“Ever since the age of cave painting,” Sugimoto writes, “humans have wanted a unified vision with which to see the chaos of this world of ours. Largely, it has been artists who have filled such a role — and they still hold this function today. No matter how brilliantly religion and science might explain and persuade, there will always remain shadowy areas. Scooping up shimmering particles, these persons of vision fashion decoding devices that afford us a look around in the gloom; we call their handiwork art.”
Hiroshi Sugimoto: History of History diverges from the Asian Art Museum’s usual fare. Curated by Sugimoto himself, History of History opens with a room filled with artfully displayed fossils — ammonites and other fossilized sea creatures hang on the wall, while three metal cases sit on black plinths. In each case, someone has carefully carved away the surrounding matrix, releasing the creature from its stone prison. Theatrically lit from above, the fossils seem to float, unsupported, in the gallery’s dark space.

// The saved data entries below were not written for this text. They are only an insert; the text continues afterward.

Lemma heap_mapped k Hp p n : heap_ok k Hp -> Hp !! p = Some n -> mapped (kbytes k) p n.
Proof.
  intros Hok Hn. pose proof (heap_region _ _ _ _ Hok Hn) as (_ & ? & ? & _).
  destruct Hok as (_ & _ & _ & _ & _ & Hm). apply (mapped_sub _ _ _ _ _ Hm); lia.
Qed.

Lemma kcalloc_ok k Hp nmemb size :
  heap_ok k Hp -> 0 < nmemb * size < 2 ^ 31 ->
  exists k' p, calloc k nmemb size = Ok (k', p) /\
    ((p = 0 /\ k' = k) \/
     exists n, nmemb * size <= n /\ Hp !! p = None /\ heap_ok k' (<[p := n]> Hp) /\
       kbytes k' = write_bytes (kbytes k) p (replicate (Z.to_nat (nmemb * size)) 0)).
Proof.
  intros Hok Hs. unfold calloc. rewrite u64_small by lia.
  destruct (kmalloc_ok k Hp (nmemb * size) Hok) as (k' & p & E & Eb & Hor);
    [change (2 ^ (MAX_ORDER + 12)) with (2 ^ 32); lia|].
  rewrite E. cbn [res_bind]. destruct Hor as [[-> ->]|(n & Hle & Hn & Hok')].
  { exists k, 0. split; [done|by left]. }
  pose proof (heap_region _ _ _ _ Hok' (lookup_insert_eq _ _ _)) as (_ & Hp0 & _).
  rewrite (proj2 (Z.eqb_neq p 0)) by lia. cbn [negb].
  rewrite memset_spec by (lia || apply (mapped_sub _ _ _ _ _ (heap_mapped _ _ _ _ Hok' (lookup_insert_eq _ _ _))); lia).
  cbn [res_bind]. rewrite <- Eb. eexists _, p. split; [done|]. right. exists n. split_and!; [done|done| |done].
  by apply heap_ok_write.
Qed.

Lemma krealloc_ok k Hp old n_old bs :
  heap_ok k Hp -> Hp !! old = Some n_old -> bytes_at (kbytes k) old bs -> Forall is_byte bs ->
  0 < Z.of_nat (length bs) < 2 ^ 32 ->
  exists k' p, realloc k old (length bs) = Ok (k', p) /\
    ((p = 0 /\ k' = k) \/
     exists n, length bs <= n /\ p <> old /\ heap_ok k' (<[p := n]> (delete old Hp)) /\
       kbytes k' = write_bytes (kbytes k) p bs).
Proof.
  intros Hok Hold Hbs Hf Hs. unfold realloc.
  destruct (kmalloc_ok k Hp (length bs) Hok) as (k1 & p & E & Eb & Hor);
    [change (2 ^ (MAX_ORDER + 12)) with (2 ^ 32); lia|].
  rewrite E. cbn [res_bind]. destruct Hor as [[-> ->]|(n & Hle & Hn & Hok1)].
  { exists k, 0. split; [done|by left]. }
  pose proof (heap_region _ _ _ _ Hok1 (lookup_insert_eq _ _ _)) as (_ & Hp0 & _).
  rewrite (proj2 (Z.eqb_neq p 0)) by lia. cbn [negb]. unfold memcpy.
  rewrite memmove_spec; [|lia|done|by rewrite Eb|
    apply (mapped_sub _ _ _ _ _ (heap_mapped _ _ _ _ Hok1 (lookup_insert_eq _ _ _))); lia].
  cbn [res_bind]. assert (Hne : p <> old) by congruence.
  apply (heap_ok_write _ _ p bs) in Hok1.
  destruct (kfree_ok _ _ old n_old Hok1) as (k2 & E2 & Eb2 & Hok2); [by rewrite lookup_insert_ne|].
  rewrite E2. cbn [res_bind]. exists k2, p. split; [done|]. right. exists n. split_and!; [done|done| |].
  - by rewrite <- delete_insert_ne.
  - rewrite Eb2. cbn. by rewrite Eb.
Qed.

Lemma kstrdup_ok k Hp s str b nb :
  heap_ok k Hp -> cstr (kbytes k) s str -> Hp !! b = Some nb -> b <= s -> s + length str + 1 <= b + nb ->
  Z.of_nat (length str) < 2 ^ 31 - 1 ->
  exists k' p, strdup k s = Ok (k', p) /\
    ((p = 0 /\ k' = k) \/
     exists n, length str + 1 <= n /\ Hp !! p = None /\ heap_ok k' (<[p := n]> Hp) /\
       kbytes k' = write_bytes (kbytes k) p (str ++ [0]) /\ cstr (kbytes k') p str).
Proof.
  intros Hok Hs Hb Hbs Hbe Hl. unfold strdup.
  pose proof (heap_region _ _ _ _ Hok Hb) as (_ & Hb0 & _).
  rewrite (proj2 (Z.eqb_neq s 0)) by lia. rewrite (strlen_spec _ _ str) by (done || lia). cbn [res_bind].
  destruct (kmalloc_ok k Hp (length str + 1) Hok) as (k1 & p & E & Eb & Hor);
    [change (2 ^ (MAX_ORDER + 12)) with (2 ^ 32); lia|].
  rewrite E. cbn [res_bind]. destruct Hor as [[-> ->]|(n & Hle & Hn & Hok1)].
  { exists k, 0. split; [done|by left]. }
  pose proof (heap_region _ _ _ _ Hok1 (lookup_insert_eq _ _ _)) as (_ & Hp0 & _).
  rewrite (proj2 (Z.eqb_neq p 0)) by lia. cbn [negb].
  assert (Hdis : p + n <= b \/ b + nb <= p).
  { eapply heap_disjoint; [done|apply lookup_insert_eq|by rewrite lookup_insert_ne by congruence|congruence]. }
  rewrite Eb, (strcpy_spec _ _ _ str); [|done| |unfold apart; lia].
  - cbn [res_bind]. eexists _, p. split; [done|]. right. exists n. split_and!; [lia|done| |done|].
    + rewrite <- Eb. by apply heap_ok_write.
    + split; [apply bytes_at_write|apply Hs].
  - rewrite <- Eb. apply (mapped_sub _ _ _ _ _ (heap_mapped _ _ _ _ Hok1 (lookup_insert_eq _ _ _))); lia.
Qed.
End heap.

(** ** The initial heap *)

Lemma first_page_ge mem size : sizeof_buddy_system_t <= size -> mem <= first_page mem size.
Proof.
  intros Hs. unfold first_page. change sizeof_buddy_system_t with 528 in *. change sizeof_page_t with 24.
  change PAGE_SIZE with 4096. assert (0 <= (size - 528) / 4096) by (apply Z.div_pos; lia).
  set (x := (size - 528) / 4096 * 24).
  pose proof (up_to_spec x 4096 ltac:(lia)) as [? _].
  pose proof (up_to_spec (mem + 528 + up_to x 4096) 4096 ltac:(lia)) as [? _]. lia.
Qed.

Lemma kmem_init_ok mem0 k e stop :
  0 < e -> sizeof_buddy_system_t <= stop - e -> first_page e (stop - e) + PAGE_SIZE <= stop ->
  stop + PAGE_SIZE <= 2 ^ 64 -> stop - first_page e (stop - e) < PAGE_SIZE * 2 ^ (MAX_ORDER + 1) ->
  mapped (kbytes k) e (stop - e) ->
  exists k' hi, do_mem_init mem0 k e stop = Ok k' /\ hi <= stop /\
    heap_ok (first_page e (stop - e), hi) k' ∅.
Proof.
  intros He Hs Hf Hend Hmax Hm. unfold do_mem_init.
  pose proof (first_page_ge e (stop - e) Hs) as Hfe.
  assert (0 < PAGE_SIZE) by done. assert (0 <= sizeof_buddy_system_t) by done.
  rewrite u64_small by lia.
  destruct (create_ok mem0 e (stop - e)) as (s & E & Hok & Es & Em & Hfit);
    [lia|lia|lia|lia| |]. { replace (e + (stop - e)) with stop by lia. lia. }
  replace (e + (stop - e)) with stop in * by lia.
  assert (Hinv : pages_inv (buddy_region s) s ∅).
  { exists ∅. split_and!; [done| |done|].
    - rewrite Em. apply Z.div_lt_upper_bound; lia.
    - unfold addr_map. by rewrite fmap_empty, kmap_empty. }
  rewrite E. clear E. cbn [res_bind]. rewrite <- Es in *.
  destruct (pool_create_ok (R := buddy_region s) (control k) s ∅ Hinv) as (c & Ec & Hpool).
  rewrite Ec. clear Ec. cbn [res_bind]. exists (with_control k c), (buddy_region s).2. split_and!; [done| |].
  - unfold buddy_region. cbn. lia.
  - exists ∅, ∅, ∅. split_and!; [done| |].
    + intros p n. unfold small, large. rewrite lookup_empty.
      split; [done|]. intros [(? & _)|(_ & m & Hq & _)]; [set_solver|discriminate].
    + cbn [fst snd with_control kbytes]. apply (mapped_sub _ _ _ _ _ Hm); unfold buddy_region; cbn; lia.
Qed.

The sea lily fossils on the wall are incomparably lovely, their fragile structures embedded in rich red Moroccan sandstone. Almost too perfect and stylized to be organic, the fossils create a complex pattern that rivals any Art Nouveau design.
This is not what one expects to find at a Sugimoto exhibition. Sugimoto, better known for his meticulously composed black-and-white photographs, headlines a double-bill at the Asian Art Museum — The History of History and Stylized Sculpture: Contemporary Japanese Fashion from the Kyoto Costume Institute. Both exhibitions detail Sugimoto’s obsession with form. The two exhibitions are markedly different in subject and scope, but together they take us deep into Sugimoto’s practice.
Stylized Sculpture showcases designs by five contemporary Japanese designers (Issey Miyake, Rei Kawakubo, Yohji Yamamoto, Junya Watanabe, and Tao Kurihara) who embody, for Sugimoto, a particularly “Japanese” aesthetic.